▶ **Task prompt**: Below are entries; print them exactly from the first line through the one containing "entry = None".

--

(** The 25 notes against the service that throws on its first call. *)
Lemma X18_entry_of_a_sheet_witness :
  exists entry w',
    processSheet flakyAnalyze true "Notes" notes {| client := 0; console := [] |}
    = (Returns entry, w')
    /\ KeyPhraseExtraction.error entry = None
    /\ NoDup (KeyPhraseExtraction.keyPhrases entry).
Proof.
  destruct (proj2 (X18_entry_of_a_sheet nat flakyAnalyze true "Notes"
                     {| client := 0; console := [] |})
                  (hd [] notes) (tl notes))
    as [allKeyPhrases [entry [w' [_ [Hrun [_ [_ [Herr [Hnd _]]]]]]]]].
  exists entry, w'. split; [exact Hrun|]. split; [exact Herr | exact Hnd].
Defined.

End SheetEntry.

(** ** The tokens and phrases of the search extractor *)

Section SearchTokens.

Import Chars Variants.

Lemma splitWhitespace_allChars (p : ascii -> bool) (s : string) :
  allChars p s = true -> Forall (fun w => allChars p w = true) (splitWhitespace s).
Proof.
  induction s as [|c s IH]; cbn [splitWhitespace allChars].
  - intros _. constructor; [reflexivity | constructor].
  - rewrite andb_true_iff. intros [Hc Hs]. specialize (IH Hs).
    destruct (isSpace c).
    + destruct s as [|c' s']; [constructor; [reflexivity | exact IH]|].
      destruct (isSpace c'); [exact IH | constructor; [reflexivity | exact IH]].
    + destruct (splitWhitespace s) as [|w ws].
      * constructor; [cbn [allChars]; now rewrite Hc | constructor].
      * inversion IH as [|? ? Hw Hws]; subst.
        constructor; [cbn [allChars]; now rewrite Hc, Hw | exact Hws].
Qed.


(** X19.  Every token of the search extractor is longer than one code unit,
    is no stop word of its list, and is made of lowercase word characters
    only: unlike a keyword of the selector it never holds white space. *)
Theorem X19_search_tokens_wellformed :
  forall (query t : string),
    In t (AzureSearch.tokens query) ->
    1 < String.length t
    /\ ~ In t AzureSearch.stopWords
    /\ allChars (fun c => isWordChar c && Ascii.eqb (toLowerCaseChar c) c) t = true.
Proof.
  intros query t Ht. unfold AzureSearch.tokens in Ht.
  apply filter_In in Ht as [Hin Hkeep].
  apply andb_true_iff in Hkeep as [Hlen Hstop].
  split; [now apply Nat.ltb_lt|].
  split. { intro H. apply arrayIncludes_In in H. rewrite H in Hstop. discriminate. }
  set (blank := replaceAll _ _ _) in Hin.
  assert (Hblank : allChars (fun c => (isWordChar c || isSpace c)
                                      && Ascii.eqb (toLowerCaseChar c) c) blank = true).
  { apply replaceAll_allChars; [reflexivity|].
    eapply allChars_impl; [|apply toLowerCase_fixed].
    intros c Hc. cbn beta. rewrite Hc.
    destruct (isWordChar c || isSpace c); reflexivity. }
  pose proof (splitWhitespace_allChars _ _ Hblank) as H1.
  pose proof (splitWhitespace_noSpace blank) as H2.
  rewrite Forall_forall in H1, H2. specialize (H1 t Hin). specialize (H2 t Hin).
  assert (H : allChars (fun c => ((isWordChar c || isSpace c)
                                  && Ascii.eqb (toLowerCaseChar c) c)
                                 && negb (isSpace c)) t = true)
    by now rewrite allChars_and, H1, H2.
  revert H. apply allChars_impl. intro c.
  destruct (isWordChar c), (isSpace c), (Ascii.eqb (toLowerCaseChar c) c); auto.
Qed.

(** The token fox of "The quick fox". *)
Lemma X19_search_tokens_wellformed_witness :
  1 < String.length "fox" /\ ~ In "fox" AzureSearch.stopWords.
Proof.
  assert (Ht : In "fox" (AzureSearch.tokens "The quick fox"))
    by (vm_compute; right; left; reflexivity).
  exact (conj (proj1 (X19_search_tokens_wellformed "The quick fox" "fox" Ht))
              (proj1 (proj2 (X19_search_tokens_wellformed "The quick fox" "fox" Ht)))).
Defined.



End SearchTokens.

(** ** The label of the mock sentiment analysis *)

Section MockSentiment.

Import AzureLanguageSentiment Variants.

Lemma counts_loop (ws : list string) :
  forall (i positiveCount negativeCount : nat),
    forEachFrom i
      (fun (count : nat * nat) word (_ : nat) =>
         let (positiveCount, negativeCount) := count in
         let positiveCount :=
           if existsb (fun pw => includes word pw) positiveWords
           then positiveCount + 1 else positiveCount in
         let negativeCount :=
           if existsb (fun nw => includes word nw) negativeWords
           then negativeCount + 1 else negativeCount in
         (positiveCount, negativeCount))
      ws (positiveCount, negativeCount)
    = (positiveCount
       + List.length (filter (fun word => existsb (fun term => includes word term)
                                                  positiveWords) ws),
       negativeCount
       + List.length (filter (fun word => existsb (fun term => includes word term)
                                                  negativeWords) ws)).
Proof.
  induction ws as [|word ws IH]; intros i p n; cbn [forEachFrom filter].
  - cbn [List.length]. f_equal; lia.
  - rewrite IH.
    destruct (existsb _ positiveWords), (existsb _ negativeWords);
      cbn [List.length]; f_equal; lia.
Qed.

(** X21.  The mock analysis counts the words of the lowercased text that
    hold a positive term and those that hold a negative term, a word once on
    each side whatever the number of terms in it.  Its label is neutral
    exactly when no word holds a term of either list, and mixed only when
    both counts are positive and neither is more than twice the other. *)
Theorem X21_mock_sentiment_label :
  forall text : string,
    counts text = (List.length (wordsWith positiveWords text),
                   List.length (wordsWith negativeWords text))
    /\ (sentiment text = neutral
        <-> wordsWith positiveWords text = [] /\ wordsWith negativeWords text = [])
    /\ (sentiment text = mixed
        <-> 0 < List.length (wordsWith positiveWords text)
            /\ 0 < List.length (wordsWith negativeWords text)
            /\ List.length (wordsWith positiveWords text)
               <= 2 * List.length (wordsWith negativeWords text)
            /\ List.length (wordsWith negativeWords text)
               <= 2 * List.length (wordsWith positiveWords text)).
Proof.
  intro text.
  assert (Hcounts : counts text = (List.length (wordsWith positiveWords text),
                                   List.length (wordsWith negativeWords text))).
  { unfold counts, forEach. rewrite counts_loop. reflexivity. }
  split; [exact Hcounts|].
  unfold sentiment. rewrite Hcounts.
  rewrite <- !length_zero_iff_nil.
  set (p := List.length (wordsWith positiveWords text)).
  set (n := List.length (wordsWith negativeWords text)).
  destruct (n * 2 <? p) eqn:H1; [apply Nat.ltb_lt in H1 | apply Nat.ltb_ge in H1].
  - split; (split; [discriminate | lia]).
  - destruct (p * 2 <? n) eqn:H2; [apply Nat.ltb_lt in H2 | apply Nat.ltb_ge in H2].
    + split; (split; [discriminate | lia]).
    + destruct (0 <? p) eqn:H3; [apply Nat.ltb_lt in H3 | apply Nat.ltb_ge in H3];
        (destruct (0 <? n) eqn:H4; [apply Nat.ltb_lt in H4 | apply Nat.ltb_ge in H4]);
        cbn [andb]; split; (split; [try discriminate; try reflexivity; lia
                                   | try reflexivity; lia]).
Qed.
Lemma partial_derivative_eval (math : mathpkg) (e : expr) (point : list float) (i : nat)
    (h : heap) :
  ∃ k, snd (partial_derivative (eval math e) point i h) = h ++ k ∧
       fst (partial_derivative (eval math e) point i h) =
       outcome_bind (dual_eval math e (dual <$> seeds i point)) (λ d, Ret (Deriv d)).
Proof.
  unfold partial_derivative. rewrite bind_eq.
  pose proof (hold_fresh (seeds i point) h) as Hh. rewrite seeds_length in Hh.
  destruct (eval_dual_eval math e _ _ _ Hh) as (k & Hk & Hres).
  destruct (eval math e _ (h ++ seeds i point)) as [[r|p] h1]; cbn [fst snd] in *; subst h1.
  - destruct (dual_eval math e _) as [d|p]; [|discriminate Hres].
    destruct Hres as (r' & [= ->] & Hr). rewrite (Variable_Deriv_run _ _ _ Hr).
    exists (seeds i point ++ k). rewrite app_assoc. split; reflexivity.
  - destruct (dual_eval math e _) as [d|p']; [destruct Hres as (r' & [=] & _)|].
    injection Hres as ->. exists (seeds i point ++ k). rewrite app_assoc. split; reflexivity.
Qed.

--

▶ **Answer below**:
(** The 25 notes against the service that throws on its first call. *)
Lemma X18_entry_of_a_sheet_witness :
  exists entry w',
    processSheet flakyAnalyze true "Notes" notes {| client := 0; console := [] |}
    = (Returns entry, w')
    /\ KeyPhraseExtraction.error entry = None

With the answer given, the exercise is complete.